**PROBLEM TO WORK ON:**
Reproduce the whole listing, keeping each word unchanged.
▼
(** X6. The key does not depend on the workspace root: two incidents of
    the same rule-set, rule and line whose Uris are [root1 + name + rest]
    and [root2 + name + rest], the project name first occurring right
    after the root in each, get the same key, built from [name + rest]. *)
Theorem incidentKey_ignores_workspace_root tcName v1 v2 root1 root2 rest :
  ValidateIncident.RuleSet v1 = ValidateIncident.RuleSet v2 →
  ValidateIncident.Rule v1 = ValidateIncident.Rule v2 →
  ValidateIncident.LineNumber v1 = ValidateIncident.LineNumber v2 →
  ValidateIncident.Uri v1 = root1 +:+ tcName +:+ rest →
  ValidateIncident.Uri v2 = root2 +:+ tcName +:+ rest →
  Index (ValidateIncident.Uri v1) tcName = Z.of_nat (String.length root1) →
  Index (ValidateIncident.Uri v2) tcName = Z.of_nat (String.length root2) →
  incidentKey tcName v1 = incidentKey tcName v2 ∧
  incidentKey tcName v1 =
    ValidateIncident.RuleSet v1 +:+ "-" +:+ ValidateIncident.Rule v1 +:+ "-" +:+
    (tcName +:+ rest) +:+ "-" +:+ itoa (ValidateIncident.LineNumber v1).
Proof.
  intros Hrs Hr Hl Hu1 Hu2 Hi1 Hi2. unfold incidentKey.
  rewrite Hu1 in Hi1 |- *. rewrite Hu2 in Hi2 |- *.
  rewrite (tempPath_at_root _ _ _ Hi1), (tempPath_at_root _ _ _ Hi2).
  by rewrite Hrs, Hr, Hl.
Qed.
▲
**THE ANSWER:**
(** X6. The key does not depend on the workspace root: two incidents of
    the same rule-set, rule and line whose Uris are [root1 + name + rest]
    and [root2 + name + rest], the project name first occurring right
    after the root in each, get the same key, built from [name + rest]. *)
Theorem incidentKey_ignores_workspace_root tcName v1 v2 root1 root2 rest :
  ValidateIncident.RuleSet v1 = ValidateIncident.RuleSet v2 →
  ValidateIncident.Rule v1 = ValidateIncident.Rule v2 →
  ValidateIncident.LineNumber v1 = ValidateIncident.LineNumber v2 →
  ValidateIncident.Uri v1 = root1 +:+ tcName +:+ rest →
  ValidateIncident.Uri v2 = root2 +:+ tcName +:+ rest →
  Index (ValidateIncident.Uri v1) tcName = Z.of_nat (String.length root1) →
  Index (ValidateIncident.Uri v2) tcName = Z.of_nat (String.length root2) →
  incidentKey tcName v1 = incidentKey tcName v2 ∧
  incidentKey tcName v1 =
    ValidateIncident.RuleSet v1 +:+ "-" +:+ ValidateIncident.Rule v1 +:+ "-" +:+
    (tcName +:+ rest) +:+ "-" +:+ itoa (ValidateIncident.LineNumber v1).
Proof.
  intros Hrs Hr Hl Hu1 Hu2 Hi1 Hi2. unfold incidentKey.
  rewrite Hu1 in Hi1 |- *. rewrite Hu2 in Hi2 |- *.
  rewrite (tempPath_at_root _ _ _ Hi1), (tempPath_at_root _ _ _ Hi2).
  by rewrite Hrs, Hr, Hl.
Qed.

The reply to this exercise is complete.